I've been trying to think of something funny and self-deprecating to say to introduce these venerable recordings, but everything comes out like "the most fun I've ever had with two other guys in a bedroom." I mean, it's true, but it's not exactly what I ... oh, the hell with it.

Anyhow, the name of the band was Ivory Tower, and the name of the game was work (and for me, home) avoidance. The name of the beer was Natural Light, and after all these years, that's the only thing I'm ashamed of.

If you listen carefully, you might hear a smug literary allusion ... maybe two!

Critical Theory by Ivory Tower (later the Elmers) circa 1989.

September 06, 2008

Not exactly political

I direct your attention to this link knowing--knowing, mind you--that no reader of this blog is likely to find it interesting or compelling. But I do. Because, really, that's how I am.

There are many paths to enlightenment

If by "enlightenment" you mean "this blog" ... people get here through some pretty interesting means. Most people who weren't specifically prodded to visit get here by searching "superior drinkability" (why? why? why?) or "marion ravenwood" ...

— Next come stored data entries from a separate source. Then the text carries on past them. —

(* ===== verification/StorageInv.v ===== *)
(** * Invariant of the storage engine

    The well-formedness invariant of a store: a power-of-two number of
    shards, each key in the shard its hash selects, and every deadline tracked
    by a candidate of its shard's heap.  Every operation is defined on
    well-formed stores, preserves the invariant and touches only its key. *)
From S2P Require Import Prelude PriorityQueue Storage.

Section Invariant.
Context {Q : Type} `{!PriorityQueue ExpirationCandidate ExpirationCandidateOrder Q}.
Context (hash : bytes → Z).

(** Shard [i] of [n]. *)
Record shard_wf (n i : Z) (shard : Shard Q) : Prop := {
  shard_wf_keys : ∀ k e, entries shard !! k = Some e → Z.land (hash k) (n - 1) = i;
  shard_wf_generation : in_u64 (next_generation shard);
  shard_wf_deadline : ∀ k e d,
    entries shard !! k = Some e → deadline e = Some d → in_i64 d;
  shard_wf_tracked : ∀ k e d,
    entries shard !! k = Some e → deadline e = Some d →
    mkExpirationCandidate d (generation e) k ∈ pq_elems (expiration_heap shard);
}.

Record store_wf (store : Store Q) : Prop := {
  store_wf_count : ∃ p, 0 ≤ p ≤ 63 ∧ shard_count_ store = 2 ^ p;
  store_wf_length : len (shards_ store) = shard_count_ store;
  store_wf_shards : ∀ i shard, shards_ store !! i = Some shard →
    shard_wf (shard_count_ store) (Z.of_nat i) shard;
}.

(** The entry stored under a key, wherever its shard is. *)
Definition lookup_entry (store : Store Q) (key : bytes) : option Entry :=
  shard ← shard_for hash store key; entries shard !! key.

(** A section that keeps its shard well-formed and other keys as they are. *)
Definition local_section {R} (key : bytes) (f : Shard Q → Shard Q * R) : Prop :=
  ∀ n i shard, shard_wf n i shard → Z.land (hash key) (n - 1) = i →
    shard_wf n i (f shard).1 ∧
    ∀ k, k ≠ key → entries (f shard).1 !! k = entries shard !! k.

(** ** Shard selection *)
Lemma shard_index_mod (store : Store Q) key p :
  0 ≤ p → shard_count_ store = 2 ^ p → shard_index hash store key = hash key mod 2 ^ p.
Proof.
  intros Hp Hc. unfold shard_index. rewrite Hc.
  replace (2 ^ p - 1) with (Z.ones p) by (rewrite Z.ones_equiv; lia). by rewrite Z.land_ones by lia.
Qed.

Lemma shard_index_range (store : Store Q) key :
  store_wf store → 0 ≤ shard_index hash store key < shard_count_ store.
Proof.
  intros [(p & Hp & Hc) _ _]. rewrite (shard_index_mod store key p), Hc by (lia || done).
  apply Z.mod_pos_bound. apply Z.pow_pos_nonneg; lia.
Qed.

Lemma shard_for_wf (store : Store Q) key :
  store_wf store →
  ∃ shard, shard_for hash store key = Some shard ∧
    shard_wf (shard_count_ store) (shard_index hash store key) shard.
Proof.
  intros Hwf. pose proof (shard_index_range store key Hwf) as Hr.
  destruct (lookup_lt_is_Some_2 (shards_ store) (Z.to_nat (shard_index hash store key)))
    as [shard Hs].
  { pose proof (store_wf_length _ Hwf) as Hl. unfold len in Hl. lia. }
  exists shard. split; [done|]. pose proof (store_wf_shards _ Hwf _ _ Hs) as Hw.
  by rewrite Z2Nat.id in Hw by lia.
Qed.

(** ** Operations on one key *)
Lemma with_shard_local {R} (store : Store Q) key (f : Shard Q → Shard Q * R) :
  store_wf store → local_section key f →
  ∃ shard store',
    shard_for hash store key = Some shard ∧
    shard_wf (shard_count_ store) (shard_index hash store key) shard ∧
    with_shard hash store key f = Some (store', (f shard).2) ∧
    store_wf store' ∧
    shard_count_ store' = shard_count_ store ∧
    active_expirations_ store' = active_expirations_ store ∧
    ∀ k, lookup_entry store' k =
      if decide (k = key) then entries (f shard).1 !! key else lookup_entry store k.
Proof.
  intros Hwf Hf. destruct (shard_for_wf store key Hwf) as (shard & Hs & Hw).
  destruct (Hf _ _ shard Hw eq_refl) as [Hw' Hloc].
  pose proof (shard_index_range store key Hwf) as Hr.
  set (store' := mkStore (shard_count_ store)
    (<[Z.to_nat (shard_index hash store key) := (f shard).1]> (shards_ store))
    (active_expirations_ store)).
  exists shard, store'.
  assert (Hlen : (Z.to_nat (shard_index hash store key) < length (shards_ store))%nat).
  { pose proof (store_wf_length _ Hwf) as Hl. unfold len in Hl. lia. }
  split_and!; [done|done| | |done|done|].
  - unfold with_shard. rewrite Hs. cbn [mbind option_bind]. by destruct (f shard).
  - constructor; simpl.
    + apply Hwf.
    + unfold len. rewrite length_insert. apply Hwf.
    + intros i sh Hi. destruct (decide (i = Z.to_nat (shard_index hash store key))) as [->|Hne].
      * rewrite list_lookup_insert_eq in Hi by done. simplify_eq. by rewrite Z2Nat.id by lia.
      * rewrite list_lookup_insert_ne in Hi by done. by apply (store_wf_shards _ Hwf).
  - intros k. unfold lookup_entry, shard_for.
    change (shard_index hash store' k) with (shard_index hash store k). simpl.
    unfold shard_for in Hs.
    destruct (decide (Z.to_nat (shard_index hash store key) = Z.to_nat (shard_index hash store k)))
      as [Heq|Hne].
    + rewrite <-Heq, list_lookup_insert_eq, Hs by done. simpl.
      case_decide; [by subst|by apply Hloc].
    + rewrite list_lookup_insert_ne by done. by case_decide; subst.
Qed.
(* ===== verification/StorageSpec.v ===== *)
(** * Specification of the store and refinement

    [SPEC.md] section 4 describes one map from keys to values with optional
    deadlines, in which an expired key behaves exactly like a missing one.
    [spec_exec] is that map; it never cleans up.  The refinement theorem says
    that the sharded engine, with its lazy and active clean-up, answers every
    sequence of timed operations as the map does. *)
From S2P Require Import Prelude PriorityQueue Storage StorageInv.

(** ** The abstract map *)
(** The operations of [Store], with the sweep of the maintenance thread. *)
Inductive Op :=
  | OpSet (key value : bytes)
  | OpGet (key : bytes)
  | OpDel (key : bytes)
  | OpExists (key : bytes)
  | OpExpire (key : bytes) (seconds : Z)
  | OpTtl (key : bytes)
  | OpSweep (max_items : Z).

Inductive Res :=
  | ResUnit
  | ResValue (v : option bytes)
  | ResBool (b : bool)
  | ResTtl (r : TtlResult).

#[export] Instance Res_eq_dec : EqDecision Res.
Proof. solve_decision. Defined.

Definition spec_live (now : Z) (m : gmap bytes (bytes * option Z)) (key : bytes)
    : option (bytes * option Z) :=
  '(v, d) ← m !! key;
  match d with
  | Some t => if t <=? now then None else Some (v, d)
  | None => Some (v, d)
  end.

Definition spec_exec (now : Z) (op : Op) (m : gmap bytes (bytes * option Z))
    : gmap bytes (bytes * option Z) * Res :=
  match op with
  | OpSet k v => (<[k := (v, None)]> m, ResUnit)
  | OpGet k => (m, ResValue (fst <$> spec_live now m k))
  | OpDel k => (delete k m, ResBool (bool_decide (is_Some (spec_live now m k))))
  | OpExists k => (m, ResBool (bool_decide (is_Some (spec_live now m k))))
  | OpExpire k s =>
      match spec_live now m k with
      | Some (v, _) => (<[k := (v, Some (now + s * kNanosPerSecond))]> m, ResBool true)
      | None => (m, ResBool false)
      end
  | OpTtl k =>
      (m, ResTtl match spec_live now m k with
          | None => mkTtlResult kMissing None
          | Some (_, None) => mkTtlResult kNoTtl None
          | Some (_, Some d) => mkTtlResult kHasTtl (Some ((d - now) / kNanosPerSecond))
          end)
  | OpSweep _ => (m, ResUnit)
  end.

Fixpoint spec_run (ops : list (Z * Op)) (m : gmap bytes (bytes * option Z))
    : gmap bytes (bytes * option Z) * list Res :=
  match ops with
  | [] => (m, [])
  | (now, op) :: ops =>
      let '(m, r) := spec_exec now op m in
      let '(m, rs) := spec_run ops m in
      (m, r :: rs)
  end.

(** A clock reading of [std::chrono::steady_clock], which starts at zero. *)
Definition clock_ok (now : Z) : Prop := 0 ≤ now ≤ INT64_MAX.

(** The deadline of an EXPIRE does not leave the range of the clock. *)
Definition op_in_range (now : Z) (op : Op) : Prop :=
  match op with
  | OpExpire _ s => in_i64 (s * kNanosPerSecond) ∧ in_i64 (now + s * kNanosPerSecond)
  | _ => True
  end.

(** The timed operations of a run: readings never go back. *)
Fixpoint timed (now : Z) (ops : list (Z * Op)) : Prop :=
  match ops with
  | [] => True
  | (t, op) :: ops => now ≤ t ∧ clock_ok t ∧ op_in_range t op ∧ timed t ops
  end.

Definition last_time (now : Z) (ops : list (Z * Op)) : Z := foldl (λ _ p, p.1) now ops.

Section Refinement.
Context {Q : Type} `{!PriorityQueue ExpirationCandidate ExpirationCandidateOrder Q}.
Context (hash : bytes → Z).

Definition exec (now : Z) (op : Op) (store : Store Q) : option (Store Q * Res) :=
  match op with
  | OpSet k v => '(s, _) ← set hash k v store; Some (s, ResUnit)
  | OpGet k => '(s, r) ← get hash now k store; Some (s, ResValue r)
  | OpDel k => '(s, r) ← del hash now k store; Some (s, ResBool r)
  | OpExists k => '(s, r) ← exists_ hash now k store; Some (s, ResBool r)
  | OpExpire k secs => '(s, r) ← expire hash now k secs store; Some (s, ResBool r)
  | OpTtl k => '(s, r) ← ttl hash now k store; Some (s, ResTtl r)
  | OpSweep n => '(s, _) ← sweep_expired now n store; Some (s, ResUnit)
  end.
(* ===== verification/Sweeper.v ===== *)
(** * TTL sweeper

    Models [src/src/storage/ttl_sweeper.cpp]: the maintenance thread sweeps,
    sleeps and sweeps again until it is stopped.  A tick is one evaluation of
    the loop condition: the state of the stop token and, if the loop goes on,
    what the clock reads during the sweep. *)
From S2P Require Import Prelude PriorityQueue Storage StorageInv.

Record TtlSweeperConfig := mkTtlSweeperConfig {
  interval_ms : Z;
  max_items_per_shard : Z;
}.

Definition default_sweeper : TtlSweeperConfig := mkTtlSweeperConfig 100 20.

Section Sweeper.
Context {Q : Type} `{!PriorityQueue ExpirationCandidate ExpirationCandidateOrder Q}.
Context (hash : bytes → Z).

(** [TtlSweeper::run]: [true] when the loop has ended. *)
Fixpoint sweeper_run (config : TtlSweeperConfig) (ticks : list (bool * Z)) (store : Store Q)
    : option (Store Q * bool) :=
  match ticks with
  | [] => Some (store, false)
  | (stop_requested, now) :: ticks =>
      if (stop_requested : bool) then Some (store, true)
      else
        '(store, _) ← sweep_expired now (max_items_per_shard config) store;
        sweeper_run config ticks store
  end.

(** No entry of the shard has expired at [t]. *)
Definition shard_clean (t : Z) (shard : Shard Q) : Prop :=
  ∀ k e, entries shard !! k = Some e → is_expired e t = false.

Lemma is_expired_mono e t t' : t ≤ t' → is_expired e t' = false → is_expired e t = false.
Proof. unfold is_expired. destruct (deadline e); [lia|done]. Qed.

(** One pass: a shard becomes clean, or its heap shrinks by the budget. *)
Lemma sweep_post_progress n i t now budget shard shard' removed popped :
  shard_wf hash n i shard' → t ≤ now → 0 ≤ budget →
  sweep_post now budget shard shard' removed popped →
  (shard_clean t shard → shard_clean t shard') ∧
  (shard_clean t shard' ∨
   Z.of_nat (pq_size (expiration_heap shard')) + budget = Z.of_nat (pq_size (expiration_heap shard))).
Proof.
  intros Hwf Ht Hb [[Hp Hp0] Hbud _ Hrem Hdue]. split.
  - intros Hc k e Hk. destruct (Hrem k) as [Heq|[Hn _]]; [|congruence]. rewrite Heq in Hk. eauto.
  - destruct (decide (popped < budget)) as [Hlt|]; [left|right; lia].
    intros k e Hk. apply (is_expired_mono _ t now Ht). unfold is_expired.
    destruct (deadline e) as [d|] eqn:Hd; [|done].
    pose proof (shard_wf_tracked _ _ _ _ Hwf k e d Hk Hd) as Hin. apply Hdue in Hin; [|done]. simpl in Hin. lia.
Qed.

Lemma empty_heap_clean n i t shard :
  shard_wf hash n i shard → pq_size (expiration_heap shard) = 0%nat → shard_clean t shard.
Proof.
  intros Hwf Hz k e Hk. unfold is_expired. destruct (deadline e) as [d|] eqn:Hd; [|done].
  pose proof (shard_wf_tracked _ _ _ _ Hwf k e d Hk Hd) as Hin.
  unfold pq_size in Hz. apply length_zero_iff_nil in Hz. rewrite Hz in Hin. by apply elem_of_nil in Hin.
Qed.

(** Every shard is clean or [n] passes away from an empty heap. *)
Definition nearly_clean (t budget : Z) (n : nat) (shard : Shard Q) : Prop :=
  shard_clean t shard ∨ Z.of_nat (pq_size (expiration_heap shard)) ≤ budget * Z.of_nat n.

Lemma sweeper_passes config t nows store :
  0 ≤ max_items_per_shard config → store_wf hash store → Forall (λ now, t ≤ now) nows →
  Forall (nearly_clean t (max_items_per_shard config) (length nows)) (shards_ store) →
  ∃ store', sweeper_run config (pair false <$> nows) store = Some (store', false) ∧ store_wf hash store' ∧
    Forall (shard_clean t) (shards_ store').
Proof.
  intros Hb. revert store. induction nows as [|now nows IH]; intros store Hwf Ht Hn.
  { exists store. split_and!; [done..|]. apply Forall_lookup. intros i shard Hi.
    destruct (Forall_lookup_1 _ _ _ _ Hn Hi) as [|Hz]; [done|].
    apply (empty_heap_clean (shard_count_ store) (Z.of_nat i)); [by apply Hwf|]. simpl in Hz. lia. }
  apply Forall_cons in Ht as [Hnow Ht]. cbn [fmap list_fmap sweeper_run].
  destruct (sweep_expired_post hash now (max_items_per_shard config) store Hwf)
    as (store1 & total & -> & Hwf1 & _ & Hall & _). cbn [mbind option_bind].
  apply IH; [done..|]. apply Forall_lookup. intros i shard1 Hi.
  destruct (Forall2_lookup_r _ _ _ _ _ Hall Hi) as (shard & Hi' & _ & removed & popped & Hpost).
  pose proof (store_wf_shards _ _ Hwf1 _ _ Hi) as Hw1.
  destruct (sweep_post_progress _ _ t now _ _ _ _ _ Hw1 Hnow Hb Hpost) as [Hkeep Hprog].
  destruct (Forall_lookup_1 _ _ _ _ Hn Hi') as [Hc|Hsz]; [left; auto|].
  destruct Hprog as [Hc|Hsz1]; [by left|right]. cbn [length] in Hsz. lia.
Qed.

(** C27. Active expiration catches up.  Whatever backlog of candidates the
    shards have, a sweeper that runs as many passes as the largest heap has
    multiples of its budget, at times not before [t], leaves no entry that had
    expired at [t], without any client touching the keys; the passes are
    always defined and keep the store well-formed, and once a stop is
    requested the loop ends without another sweep. *)
Theorem sweeper_catches_up config t nows (store : Store Q) rest later :
  0 ≤ max_items_per_shard config → store_wf hash store → Forall (λ now, t ≤ now) nows →
  (∀ i shard, shards_ store !! i = Some shard →
    Z.of_nat (pq_size (expiration_heap shard)) ≤ max_items_per_shard config * len nows) →
  ∃ store', sweeper_run config ((pair false <$> nows) ++ (true, later) :: rest) store = Some (store', true) ∧
    store_wf hash store' ∧ ∀ k e, lookup_entry hash store' k = Some e → is_expired e t = false.
Proof.
  intros Hb Hwf Ht Hsz. destruct (sweeper_passes config t nows store) as (store' & Hrun & Hwf' & Hc); try done.
  { apply Forall_lookup. intros i shard Hi. right. by apply (Hsz i). }
  exists store'. split_and!; [|done|].
  - clear -Hrun. revert store Hrun. induction nows as [|now nows IH]; intros store Hrun; simpl in *; [by simplify_eq|].
    destruct (sweep_expired _ _ store) as [[store1 n]|]; simpl in *; [by apply IH|done].
  - intros k e Hl. unfold lookup_entry in Hl. apply bind_Some in Hl as (shard & Hs & Hk).
    eapply (Forall_lookup_1 _ _ _ _ Hc); [exact Hs|exact Hk].
Qed.
End Sweeper.

(** Three expired entries, budget two: two passes. *)
Lemma sweeper_catches_up_witness :
  ∃ store', sweeper_run (mkTtlSweeperConfig 100 2)
      [(false, 2 * kNanosPerSecond); (false, 3 * kNanosPerSecond); (true, 0)] sweep_demo = Some (store', true) ∧
    store_wf sum_hash store' ∧
    ∀ k e, lookup_entry sum_hash store' k = Some e → is_expired e (2 * kNanosPerSecond) = false.
Proof.
  apply (sweeper_catches_up sum_hash (mkTtlSweeperConfig 100 2) (2 * kNanosPerSecond)
    [2 * kNanosPerSecond; 3 * kNanosPerSecond] sweep_demo [] 0).
  - done.
  - apply sweep_demo_wf.
  - repeat constructor; unfold kNanosPerSecond; lia.
  - intros [|i] shard; simpl; [|done]. intros [= <-]. by vm_compute.
Defined.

Last night somebody stopped by from Rush Presbyterian-St. Lukes Medical Center in Chicago after googling "i go first indy"

Seems like there's a story there, doesn't there? Maybe a sad one.

September 05, 2008

High school football

I like high school football--it's one of those institutions that make me like being a Pennsylvanian, and I guess an American. Of course, it's more fun when you win, as the hometown team did tonight, even though they were playing away. And it's even more more fun when they beat the rivals in the next town over. They suck because they're not us. It all makes sense in the heat of the moment.

For years after I wasn't in band anymore, the sound of a marching band made me nostalgic. Now the sound of a good marching band playing good marching band music gives me pleasure, but bad bands grate upon me like nothing else ... except, I guess, an actual grater. Like if somebody came at my scalp with a slaw grater or something. That would suck.

Tonight, sitting amongst the parents, I actually felt like part of a demographic, if only briefly ... this never happens to me. Usually I feel kind of alien. But today, sitting with other kids' parents, around hundreds of people more or less like me, I felt like one of a crowd of people who were generally decent people who often try to do their best, whatever they're trying to do.

And out of the thousand or more people there, I didn't see one of them--not one--whom I'd want to have as vice president. Huh.

September 03, 2008

This is nothing like the rabbit movie

Laugh if you want, but this is pretty remarkable.



I think this is pretty damned inspirational if not metaphorical. The most interesting thing to me, though, is that this guy shares a first and last name with my mother's cousin.* We could be related.

My favorite line: "Like I said, it's not done, it's got a bunch of other stuff to be done." Even before the end of the video, I was wondering, what do you do when you've finished something like this (besides stand there and crank it)?




*And as a former small town mayor, my mother could easily be a step away from the vice-presidency, so the significance of this is transparently self-evident.